▼
(* ===== verification/Session.v ===== *)
(** Whole runs of a client of the allocator: what a program does with kmalloc,
    free, calloc, realloc and the bytes of its blocks refines what it would do
    on a map of blocks. *)
From S2P Require Import Prelude Memory State Kmalloc Blocks Alloc Live Contract.
Local Open Scope Z_scope.
Local Open Scope kern_scope.
Local Set Default Proof Using "Type*".

(** * Clients *)

(** What a client can do with the heap. *)
Inductive call :=
| Malloc (size : Z)
| Free (p : Z)
| Calloc (nmemb size : Z)
| Realloc (p size : Z)
| Load (a : Z)
| Store (a v : Z).

(** A client that is done, or makes a call and goes on with its result. *)
Inductive script :=
| Done
| Call (c : call) (next : Z -> script).

(** * The abstract heap: a map from the pointers in use to their bytes *)

Inductive spec_call (h : gmap Z (list Z)) : call -> Z -> gmap Z (list Z) -> Prop :=
| spec_malloc_null size : spec_call h (Malloc size) NULL h
| spec_malloc size r l : 0 < size -> r <> NULL -> h !! r = None -> size <= Z.of_nat (length l) ->
    blocks_apart (<[r := l]> h) -> spec_call h (Malloc size) r (<[r := l]> h)
| spec_free p : spec_call h (Free p) 0 (delete p h)
| spec_calloc_null nmemb size : spec_call h (Calloc nmemb size) NULL h
| spec_calloc nmemb size r l : 0 < w32 (nmemb * size) -> r <> NULL -> h !! r = None ->
    take (Z.to_nat (w32 (nmemb * size))) l = replicate (Z.to_nat (w32 (nmemb * size))) 0 ->
    w32 (nmemb * size) <= Z.of_nat (length l) ->
    blocks_apart (<[r := l]> h) -> spec_call h (Calloc nmemb size) r (<[r := l]> h)
| spec_realloc_null size r h' : spec_call h (Malloc size) r h' -> spec_call h (Realloc NULL size) r h'
| spec_realloc_zero p : p <> NULL -> spec_call h (Realloc p 0) NULL (delete p h)
| spec_realloc_same p l size : h !! p = Some l -> 0 < size <= Z.of_nat (length l) -> spec_call h (Realloc p size) p h
| spec_realloc_fail p l size : h !! p = Some l -> Z.of_nat (length l) < size -> spec_call h (Realloc p size) NULL h
| spec_realloc_move p l size r l' : h !! p = Some l -> Z.of_nat (length l) < size -> r <> NULL -> h !! r = None ->
    take (length l) l' = l -> size <= Z.of_nat (length l') -> blocks_apart (<[r := l']> h) ->
    spec_call h (Realloc p size) r (<[r := l']> h)
| spec_load p l i v : h !! p = Some l -> l !! i = Some v -> spec_call h (Load (p + Z.of_nat i)) v h
| spec_store p l i v : h !! p = Some l -> (i < length l)%nat ->
    spec_call h (Store (p + Z.of_nat i) v) 0 (<[p := <[i := w8 v]> l]> h).

(** The calls a client may make: sizes up to [S], reallocation of its own
    blocks, accesses inside them; it may free anything. *)
Definition admissible (S : Z) (h : gmap Z (list Z)) (c : call) : Prop :=
  match c with
  | Malloc size => 0 <= size <= S
  | Free _ => True
  | Calloc nmemb size => w32 (nmemb * size) <= S
  | Realloc p size => 0 <= size <= S /\ (p = NULL \/ is_Some (h !! p))
  | Load a | Store a _ => exists p l i, h !! p = Some l /\ (i < length l)%nat /\ a = p + Z.of_nat i
  end.

(** A client that only makes such calls, whatever the results. *)
Inductive safe (S : Z) (h : gmap Z (list Z)) : script -> Prop :=
| safe_done : safe S h Done
| safe_call c next : admissible S h c -> (forall r h', spec_call h c r h' -> safe S h' (next r)) ->
    safe S h (Call c next).

(** The results of a run. *)
Inductive spec_run (h : gmap Z (list Z)) : script -> list Z -> gmap Z (list Z) -> Prop :=
| spec_done : spec_run h Done [] h
| spec_step c next r h1 rs h2 : spec_call h c r h1 -> spec_run h1 (next r) rs h2 ->
    spec_run h (Call c next) (r :: rs) h2.

(** * The allocator *)

Section sessions.
Context {K : Type} {H : Heap K}.

Definition run_call (c : call) : prog K Z :=
  match c with
  | Malloc size => kmalloc size
  | Free p => free p;; mret 0
  | Calloc nmemb size => calloc nmemb size
  | Realloc p size => realloc p size
  | Load a => hload8 a
  | Store a v => hstore8 a v;; mret 0
  end.

Fixpoint run (s : script) : prog K (list Z) :=
  match s with
  | Done => mret []
  | Call c next => r ← run_call c; rs ← run (next r); mret (r :: rs)
  end.

Context {HL : HeapLaws K}.

Lemma wp_kmalloc_0 (k : K) (Q : Z -> K -> Prop) : Q NULL k -> wp (kmalloc 0) Q k.
Proof. done. Qed.

Lemma wp_calloc_0 (k : K) nmemb size (Q : Z -> K -> Prop) : w32 (nmemb * size) = 0 -> Q NULL k -> wp (calloc nmemb size) Q k.
Proof. intros E HQ. unfold calloc. rewrite E. done. Qed.

Lemma client_apart (k : K) P np h : client k P np h -> blocks_apart h.
Proof. intros Hc. by eapply client_placed. Qed.
#[local] Hint Resolve client_apart : core.

Lemma wp_malloc_call k P np h size : client k P np h -> 0 <= size -> kmalloc_fits P np size ->
  wp (kmalloc size) (fun r k' => exists np' h', spec_call h (Malloc size) r h' /\ client k' P np' h') k.
Proof.
  intros Hc Hs Hf. destruct (decide (size = 0)) as [->|].
  { apply wp_kmalloc_0. exists np, h. split; [constructor|done]. }
  eapply wp_mono; [apply wp_kmalloc_client; done || lia|]. cbv beta.
  intros r k' [[-> ?]|(np' & l & ? & ? & ? & ? & _ & ?)].
  - exists np, h. split; [constructor|done].
  - eexists np', _. split; [|done]. constructor; eauto || lia.
Qed.

(** One admissible call. *)
Lemma wp_run_call S k P np h c : client k P np h -> kmalloc_fits P np S -> admissible S h c ->
  wp (run_call c) (fun r k' => exists np' h', spec_call h c r h' /\ client k' P np' h') k.
Proof.
  intros Hc Hf Ha. unfold kmalloc_fits in Hf.
  assert (Hfit : forall size, size <= S -> kmalloc_fits P np size) by (unfold kmalloc_fits; lia).
  destruct c as [size|p|nmemb size|p size|a|a v]; cbn [run_call admissible] in *.
  - apply (wp_malloc_call _ P np); [done|lia|apply Hfit; lia].
  - apply wp_bind. eapply wp_mono; [by apply wp_free_client|]. cbv beta. intros _ k' (np' & _ & Hc').
    apply wp_ret. eexists np', _. split; [constructor|done].
  - pose proof (w32_range (nmemb * size)). destruct (decide (w32 (nmemb * size) = 0)).
    { apply wp_calloc_0; [done|]. exists np, h. split; [constructor|done]. }
    eapply wp_mono; [apply (wp_calloc_client _ P np h); [done|lia|by apply Hfit]|]. cbv beta.
    intros r k' [[-> ?]|(np' & l & ? & ? & ? & ? & ? & ?)].
    + exists np, h. split; [constructor|done].
    + eexists np', _. split; [|done]. constructor; eauto || lia.
  - destruct Ha as [Hs [->|[l Hl]]].
    { unfold wp. rewrite realloc_null. eapply wp_mono; [apply (wp_malloc_call _ P np h); [done|lia|apply Hfit; lia]|].
      cbv beta. intros r k' (np' & h' & ? & ?). exists np', h'. split; [by constructor|done]. }
    pose proof (client_bound _ _ _ _ _ _ Hc Hl) as (Hp & _).
    eapply wp_mono; [apply (wp_realloc_block _ _ _ _ _ _ _ Hc Hl); [lia|apply Hfit; lia]|]. cbv beta. intros r k'.
    destruct (Z.eqb_spec size 0) as [->|]; [|destruct (Z.leb_spec size (Z.of_nat (length l)))].
    + intros [-> (np' & ?)]. eexists np', _. split; [|done]. constructor. unfold NULL. lia.
    + intros [-> ->]. exists np, h. split; [|done]. econstructor; [done|lia].
    + intros [[-> ?]|(np' & l' & ? & ? & ? & ? & ? & ?)].
      * exists np, h. split; [|done]. by econstructor.
      * eexists np', _. split; [|done]. eapply (spec_realloc_move _ p l); eauto.
  - destruct Ha as (p & l & i & Hl & Hi & ->). eapply wp_client_load; [done..|lia|]. intros v Hv.
    rewrite Nat2Z.id in Hv. exists np, h. split; [by econstructor|done].
  - destruct Ha as (p & l & i & Hl & Hi & ->). apply wp_bind. eapply wp_client_store; [done..|lia|]. intros k' Hc'.
    rewrite Nat2Z.id in Hc'. apply wp_ret. eexists np, _. split; [by constructor|done].
Qed.

Lemma wp_run_script M S : (forall k : K, hv_brk (view k) <= M) -> M + S + 8192 < 2147483648 ->
  forall s h, safe S h s -> forall k P np, client k P np h ->
  wp (run s) (fun rs k' => exists np' h', spec_run h s rs h' /\ client k' P np' h') k.
Proof.
  intros HM HS s h Hs. induction Hs as [h|h c next Ha Hnext IH]; intros k P np Hc; cbn [run].
  { apply wp_ret. exists np, h. split; [constructor|done]. }
  assert (Hf : kmalloc_fits P np S).
  { destruct Hc as (bl & m & Hinv & _). destruct (inv_heap _ _ _ _ _ Hinv) as (_ & Hb & _).
    specialize (HM k). unfold kmalloc_fits. lia. }
  apply wp_bind. eapply wp_mono; [by eapply (wp_run_call S)|]. cbv beta. intros r k1 (np1 & h1 & Hspec & Hc1).
  apply wp_bind. eapply wp_mono; [by eapply IH|]. cbv beta. intros rs k2 (np2 & h2 & Hrun & Hc2).
  apply wp_ret. exists np2, h2. split; [by econstructor|done].
Qed.
End sessions.

(** * The property *)

(** C4: over a segment that keeps the laws of the interface ([HeapLaws]) and never
    ends past M, the allocator refines a map of blocks: a client that would only
    allocate sizes up to a bound S (M + S + 8192 < 2^31), free, reallocate its blocks
    and access bytes inside them runs on the allocator without an error and to its
    end, and its results are results it can have on the map, where blocks appear
    with at least the size asked for, keep their bytes, and disappear when they
    are freed. *)
Theorem sessions_refine_map {K} {H : Heap K} {HL : HeapLaws K} M S s h (k : K) P np :
  (forall k : K, hv_brk (view k) <= M) -> M + S + 8192 < 2147483648 ->
  client k P np h -> safe S h s ->
  ⟨ k ⟩ run s ⟨ rs, k' | exists np' h', spec_run h s rs h' /\ client k' P np' h' ⟩.
Proof. intros HM HS Hc Hs. by eapply wp_run_script. Qed.

(** A client that allocates a block, writes its first byte, reads it back and
    frees the block. *)
Definition example_script : script :=
  Call (Malloc 100) (fun p =>
    if p =? NULL then Done
    else Call (Store p 42) (fun _ => Call (Load p) (fun _ => Call (Free p) (fun _ => Done)))).

Lemma example_script_safe h : safe 1000 h example_script.
Proof.
  constructor; [cbn; lia|]. intros p h' Hp. inversion Hp as [|? ? l ? Hr Hn Hl| | | | | | | | | |]; subst; [constructor|].
  rewrite (proj2 (Z.eqb_neq p NULL)) by done. constructor.
  - exists p, l, 0%nat. rewrite lookup_insert_eq. split; [done|]. split; lia.
  - intros r h1 Hs. inversion Hs as [| | | | | | | | | | |q l2 i v Hq Hi]; subst. constructor.
    + eexists q, _, i. rewrite lookup_insert_eq. split; [done|]. by rewrite length_insert.
    + intros v h2 _. constructor; [done|]. intros; constructor.
Qed.

Lemma sessions_refine_map_witness :
  ⟨ example_array ⟩ run example_script ⟨ rs, k' | exists np' h',
    spec_run (live (ah_mem example_array) (AH_LO + 8) example_blocks) example_script rs h' /\ client k' AH_LO np' h' ⟩.
Proof.
  apply (sessions_refine_map (AH_LO + AH_MAX) 1000 example_script _ example_array AH_LO 1).
  - intros k. cbn. unfold ah_end, AH_LO, AH_MAX. lia.
  - by vm_compute.
  - exact example_array_client.
  - apply example_script_safe.
Defined.
(* ===== verification/Tlb.v ===== *)
(** The processor's translation lookaside buffer: what it may hold from the boot
    on, and when a translation through it is the one of the tables. *)
From S2P Require Import Prelude Memory State Console Interrupts Pages Mmu Tables Frames Sbrk Boot Life Services.
Local Open Scope Z_scope.
Local Open Scope kern_scope.
Local Set Default Proof Using "Type*".

(** * The buffer

    A finite map from virtual pages to physical pages. A 4 MB page may fill 1024
    entries, each of which may stay when another is flushed; the processor loads
    and drops entries when it wants. *)
Notation tlb := (gmap Z Z).

Definition machine : Type := kst * tlb.

Section tlb.
Context {HW : Hardware} {LY : Layout}.

(** The walk of the tables for a page. *)
Definition walk (m : ram) (v : Z) : option Z := (fun a => a / 4096) <$> mmu m kpd (4096 * v).

(** What an instruction does to the buffer: invlpg drops a page, turning paging on
    starts with none; wbinvd and the cache bit of cr0 leave it alone. *)
Definition flushed (t : tlb) (e : event) : tlb :=
  match e with
  | EInvlpg a => delete (a / 4096) t
  | EEnablePaging _ => ∅
  | _ => t
  end.

(** An access translates through the buffer, and walks the tables for a page that
    is not in it. *)
Definition through (t : tlb) (m : ram) (va : Z) : option Z :=
  match t !! (va / 4096) with
  | Some p => Some (4096 * p + va mod 4096)
  | None => mmu m kpd va
  end.

Inductive tlb_step (m : ram) : tlb -> tlb -> Prop :=
| tlb_load t v p : 0 <= v < 1048576 -> walk m v = Some p -> tlb_step m t (<[v := p]> t)
| tlb_drop t v : tlb_step m t (delete v t).

(** A function of the kernel runs and does its flushes; then the processor loads
    and drops what it wants of the tables that the function leaves. *)
Inductive runs (p : prog kst unit) : machine -> machine -> Prop :=
| runs_intro k t k' evs t' : p k = Ret tt k' -> trace k' = trace k ++ evs ->
    rtc (tlb_step (mem k')) (foldl flushed t evs) t' -> runs p (k, t) (k', t').

Inductive serves (x y : machine) : Prop :=
| serves_intro s : service_ok s x.1 -> runs (serve s) x y -> serves x y.
End tlb.

(** * Proofs *)

Section proofs.
Context {HW : Hardware} {LY : Layout} {LO : LayoutOk LY}.

(** Each entry is what the tables say, or maps one of the first 4 MB to itself, as
    the boot's directory did. *)
Definition fresh (m : ram) : tlb -> Prop :=
  map_Forall (fun v p => 0 <= v < 1048576 /\ (walk m v = Some p \/ (v < 1024 /\ p = v))).

Lemma fresh_steps m t t' : rtc (tlb_step m) t t' -> fresh m t -> fresh m t'.
Proof.
  intros Hr. induction Hr as [t|t1 t2 t3 Hs _ IH]; intros Hf; [exact Hf|]. apply IH. destruct Hs as [t v p Hv Hw|t v].
  - apply map_Forall_insert_2; [split; [done|by left]|done].
  - by apply map_Forall_delete.
Qed.
Lemma after_deliver v err isr stub P c k :
  cpu_ok c -> idt_gate (g_idt k) v = Some (interrupt_gate isr) -> code_at isr = Some stub ->
  match err with Some e => fits 32 e | None => True end ->
  stk (get ESP c) (mem k) [] -> lo <= get ESP c - 16 ->
  (forall m' p, p = get ESP c - 4 * Z.of_nat (length (processor_frame c err)) -> stk p m' (processor_frame c err) ->
    after (exec_all stub) P (in_stub c isr p, set_mem (fun _ => m') k)) ->
  after (deliver v err) P (c, k).
Proof.
  intros Hc Hgate Hcode Herr Hs Hlo HQ. unfold deliver. apply after_bind, wp_kernel, wp_gets, after_bind.
  eapply wp_of_option; [exact Hgate|]. cbn [gate_present interrupt_gate negb]. apply after_bind, wp_gets.
  pose proof (ok_eip _ Hc) as H1. pose proof (ok_eflags _ Hc) as H2. pose proof (ok_segs _ Hc CS) as H3.
  destruct c as [[a cx d b sp bp si di] [cs ss ds es fs gs] ct ip fl]. unfold fits in *. cbn in H1, H2, H3, Hs, Hlo.
  change (2 ^ 32) with 4294967296 in *. change (2 ^ 16) with 65536 in *. cbn [fst]. regs_simpl.
  do 3 (apply after_bind; do_push). apply after_bind.
  destruct err as [e|]; [do_push|apply wp_ret]; apply after_bind, wp_tell, after_bind;
    (eapply wp_of_option; [exact Hcode|]); cbn [gate_offset gate_selector interrupt_gate];
    match goal with H : stk ?sp ?m (_ :: _ :: _ :: _) |- after _ _ (?c1, _) => apply (HQ m sp); [cbn; lia|exact H] end.
Qed.

(** The stubs' code up to the call, written for an error code ([has]) or without;
    [rest] follows the common part. *)
Definition stub_code (has : bool) (n : Z) (rest : list instr) : list instr :=
  ((if has then [] else [PushI 0]) ++ [PushI n]) ++ isr_handler ++ rest.

(** The words under the registers: the stub's and the processor's. *)
Definition stub_words (has : bool) (n : Z) (err : option Z) (c : cpu) : list Z :=
  (if has then [n] else [n; 0]) ++ processor_frame c err.

Definition isr_pops : list instr := [Pop ESP; Popal; PopS SS; PopS GS; PopS FS; PopS ES; PopS DS].
Lemma regs_at_struct m p : struct_at registers_t m (ka p) = regs_members (regs_at m p).
Proof.
  unfold registers_t. rewrite struct_at_words by layout_decide.
  cbn [length ram_words app]. set (a := ka p + 4 * _).
  assert (Htail : struct_at [u16 "cs"; u32 "eflags"; u32 "useresp"; u32 "_ss"] m a =
    rd16 m a :: struct_at (u32s ["eflags"; "useresp"; "_ss"]) m (a + 2)).
  { unfold u16. rewrite (struct_at_cons "cs" 2) by layout_decide. f_equal. unfold rd16. cbn [ram_bytes of_bytes]. lia. }
  rewrite Htail, struct_at_word_fields. subst a. unfold regs_members, regs_at. cbn [length ram_words r_edi r_esi r_ebp r_esp r_ebx r_edx r_ecx
    r_eax r_ss r_gs r_fs r_es r_ds r_int_no r_err_code r_eip r_cs r_eflags r_useresp r_ss_user].
  repeat (apply (f_equal2 cons); [f_equal; lia|]). done.
Qed.

(** ** The processor's reading of the declared members *)

Lemma testbit_getf v n : 0 <= n -> Z.testbit v n = (getf n 1 v =? 1).
Proof.
  intros Hn. apply eq_true_iff_eq. rewrite Z.testbit_true, Z.eqb_eq by done. unfold getf.
  change (2 ^ 1) with 2. done.
Qed.

Lemma in_members_cons f n l v vs : in_members ((f, n) :: l) (v :: vs) -> 0 <= v < 2 ^ n /\ in_members l vs.
Proof. intros H. by apply Forall2_cons in H. Qed.

Ltac members H := repeat (apply in_members_cons in H as [? H]); clear H.

Lemma decode_gate_members e : in_members idt_entry_struct (idt_members e) ->
  decode_gate (idt_bytes e) = Some (CpuGate (member idt_flags_fields "p" (idt_flags e) =? 1)
    (member idt_flags_fields "dpl" (idt_flags e)) (member idt_flags_fields "gate" (idt_flags e))
    (sgm_selector e) (offset_low e + 65536 * offset_high e)).
Proof.
  intros H. unfold idt_members, idt_entry_struct, u8 in H. members H. unfold idt_bytes, bytes16. cbn [app decode_gate].
  change (2 ^ 16) with 65536 in *. change (2 ^ 8) with 256 in *.
  rewrite testbit_getf, (Z.mod_small (idt_flags e)) by lia.
  f_equal. unfold member. cbn [place idt_flags_fields String.eqb Ascii.eqb Bool.eqb].
  f_equal; Z.div_mod_to_equations; lia.
Qed.

Lemma decode_segment_members e : in_members gdt_entry_struct (gdt_members e) ->
  let limit := limit_low e + 65536 * limit_high e in let bit f := member gdt_access_fields f (access e) in
  decode_segment (gdt_bytes e) = Some (Segment (base_low e + 65536 * base_mid e + 16777216 * base_high e)
    (if gdt_g e =? 1 then limit * 4096 + 4095 else limit) (bit "p" =? 1) (bit "dpl") (bit "s" =? 1)
    (bit "accessed" + 2 * bit "read_write" + 4 * bit "direction_conforming" + 8 * bit "executable") (d_b e =? 1)).
Proof.
  intros H. unfold gdt_members, gdt_entry_struct, u8, u16 in H. members H. cbv zeta. unfold gdt_bytes. cbn [decode_segment].
  change (2 ^ 16) with 65536 in *. change (2 ^ 8) with 256 in *. change (2 ^ 4) with 16 in *. change (2 ^ 1) with 2 in *.
  rewrite !testbit_getf, (Z.mod_small (access e)) by lia.
  set (b6 := limit_high e mod 16 + _ + _ + _ + _).
  assert (getf 7 1 b6 = gdt_g e) as -> by (subst b6; bf).
  assert (getf 6 1 b6 = d_b e) as -> by (subst b6; bf).
  assert (getf 0 4 b6 = limit_high e) as -> by (subst b6; bf).
  clear b6. unfold member. cbn [place gdt_access_fields String.eqb Ascii.eqb Bool.eqb Z.add Pos.add Pos.succ].
  f_equal. f_equal; [| |bf]; [|destruct (gdt_g e =? 1)]; Z.div_mod_to_equations; lia.
Qed.

Lemma frame_at_struct m p : struct_at frame_struct m p = [ref_count (frame_in m p); addr (frame_in m p); vaddr (frame_in m p)].
Proof.
  unfold frame_struct. rewrite struct_at_word_fields. cbn. repeat (apply (f_equal2 cons); [f_equal; lia|]). done.
Qed.

(** * Properties *)

(** Encoding and decoding lose nothing, and members are independent. *)
Lemma packed_roundtrip l : l ∈ packed_structs ->
  width l = 8 * Z.of_nat (sizeof l) /\
  (forall vs, in_members l vs -> length (image l vs) = sizeof l /\
     map (fun f => member l f.1 (of_bytes (image l vs))) l = vs) /\
  (forall f v x, is_Some (place l f) -> forall g, member l g (set_member l f v x) =
     if String.eqb f g then v mod 2 ^ (default (0, 0) (place l f)).2 else member l g x).
Proof.
  intros Hl. destruct (packed_structs_ok l Hl) as [Hf Hw]. split; [exact Hw|]. split.
  - intros vs Hvs. split; [apply to_bytes_length|].
    rewrite <- unpack_members by (exact Hf || by apply packed_structs_names). unfold image.
    rewrite of_bytes_to_bytes by (rewrite <- Hw; by apply pack_range). by apply unpack_pack.
  - intros f v x Hp g. by apply member_set.
Qed.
▲
**What to work on**
Give again, exactly as written, the lines running from the first line of the data above through the line that contains "-> size <= Z.of_nat (length l) ->".

**Solution to the problem**
(* ===== verification/Session.v ===== *)
(** Whole runs of a client of the allocator: what a program does with kmalloc,
    free, calloc, realloc and the bytes of its blocks refines what it would do
    on a map of blocks. *)
From S2P Require Import Prelude Memory State Kmalloc Blocks Alloc Live Contract.
Local Open Scope Z_scope.
Local Open Scope kern_scope.
Local Set Default Proof Using "Type*".

(** * Clients *)

(** What a client can do with the heap. *)
Inductive call :=
| Malloc (size : Z)
| Free (p : Z)
| Calloc (nmemb size : Z)
| Realloc (p size : Z)
| Load (a : Z)
| Store (a v : Z).

(** A client that is done, or makes a call and goes on with its result. *)
Inductive script :=
| Done
| Call (c : call) (next : Z -> script).

(** * The abstract heap: a map from the pointers in use to their bytes *)

Inductive spec_call (h : gmap Z (list Z)) : call -> Z -> gmap Z (list Z) -> Prop :=
| spec_malloc_null size : spec_call h (Malloc size) NULL h
| spec_malloc size r l : 0 < size -> r <> NULL -> h !! r = None -> size <= Z.of_nat (length l) ->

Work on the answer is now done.